◆ **TASK TO CARRY OUT**:
You are asked to write out the entries exactly as they are given.

◆ **DATA PROVIDED**:
>>>>

(** What the export loop leaves under each key. *)
Lemma serialize_exports_get self exports :
  forall data0 data1,
    ModelSerializer.serialize_exports self exports data0 = Return data1 ->
    (forall name, ~ In name (map fst exports) ->
                  OrderedDict.get data1 name = OrderedDict.get data0 name)
    /\ (NoDup (map fst exports) ->
        forall name func,
          In (name, func) exports ->
          exists v, (c <- call func self ;; await c) = Return v
                    /\ OrderedDict.get data1 name = Some v).
Proof.
  induction exports as [|[n0 f0] rest IH]; intros data0 data1 Hrun.
  - simpl in Hrun. injection Hrun as <-.
    split; [reflexivity | intros _ ? ? []].
  - simpl in Hrun.
    destruct (call f0 self) as [c|e] eqn:Hcall; simpl in Hrun; [|discriminate].
    destruct (await c) as [v|e] eqn:Hawait; simpl in Hrun; [|discriminate].
    destruct (IH _ _ Hrun) as [IHout IHin]. split.
    + intros name Hname. simpl in Hname.
      rewrite IHout by tauto. apply get_set_neq. intros ->. tauto.
    + intros Hnd name func [Heq | Hin];
        inversion Hnd as [|? ? Hnotin Hnd']; subst.
      * injection Heq as <- <-. exists v. split.
        -- rewrite Hcall. exact Hawait.
        -- rewrite IHout by exact Hnotin. apply get_set_eq.
      * now apply IHin.
Qed.

(** An export whose call does not return a coroutine object stops the export
    loop. *)
Lemma serialize_exports_plain self exports :
  forall data0 name func v,
    In (name, func) exports ->
    call func self = Return v ->
    (forall r, v <> PCoro r) ->
    returns (ModelSerializer.serialize_exports self exports data0) = false.
Proof.
  induction exports as [|[n0 f0] rest IH]; intros data0 name func v Hin Hcall Hv.
  - destruct Hin.
  - simpl. destruct Hin as [Heq | Hin].
    + injection Heq as -> ->. rewrite Hcall. simpl.
      destruct v; simpl; auto. exfalso. eapply Hv. reflexivity.
    + destruct (call f0 self) as [c|e]; simpl; auto.
      destruct (await c) as [v0|e]; simpl; auto.
      eapply IH; eauto.
Qed.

<<<<

◆ **REPLY**:
(** What the export loop leaves under each key. *)
Lemma serialize_exports_get self exports :
  forall data0 data1,
    ModelSerializer.serialize_exports self exports data0 = Return data1 ->
    (forall name, ~ In name (map fst exports) ->
                  OrderedDict.get data1 name = OrderedDict.get data0 name)
    /\ (NoDup (map fst exports) ->
        forall name func,
          In (name, func) exports ->
          exists v, (c <- call func self ;; await c) = Return v
                    /\ OrderedDict.get data1 name = Some v).
Proof.
  induction exports as [|[n0 f0] rest IH]; intros data0 data1 Hrun.
  - simpl in Hrun. injection Hrun as <-.
    split; [reflexivity | intros _ ? ? []].
  - simpl in Hrun.
    destruct (call f0 self) as [c|e] eqn:Hcall; simpl in Hrun; [|discriminate].
    destruct (await c) as [v|e] eqn:Hawait; simpl in Hrun; [|discriminate].
    destruct (IH _ _ Hrun) as [IHout IHin]. split.
    + intros name Hname. simpl in Hname.
      rewrite IHout by tauto. apply get_set_neq. intros ->. tauto.
    + intros Hnd name func [Heq | Hin];
        inversion Hnd as [|? ? Hnotin Hnd']; subst.
      * injection Heq as <- <-. exists v. split.
        -- rewrite Hcall. exact Hawait.
        -- rewrite IHout by exact Hnotin. apply get_set_eq.
      * now apply IHin.
Qed.

(** An export whose call does not return a coroutine object stops the export
    loop. *)
Lemma serialize_exports_plain self exports :
  forall data0 name func v,
    In (name, func) exports ->
    call func self = Return v ->
    (forall r, v <> PCoro r) ->
    returns (ModelSerializer.serialize_exports self exports data0) = false.
Proof.
  induction exports as [|[n0 f0] rest IH]; intros data0 name func v Hin Hcall Hv.
  - destruct Hin.
  - simpl. destruct Hin as [Heq | Hin].
    + injection Heq as -> ->. rewrite Hcall. simpl.
      destruct v; simpl; auto. exfalso. eapply Hv. reflexivity.
    + destruct (call f0 self) as [c|e]; simpl; auto.
      destruct (await c) as [v0|e]; simpl; auto.
      eapply IH; eauto.
Qed.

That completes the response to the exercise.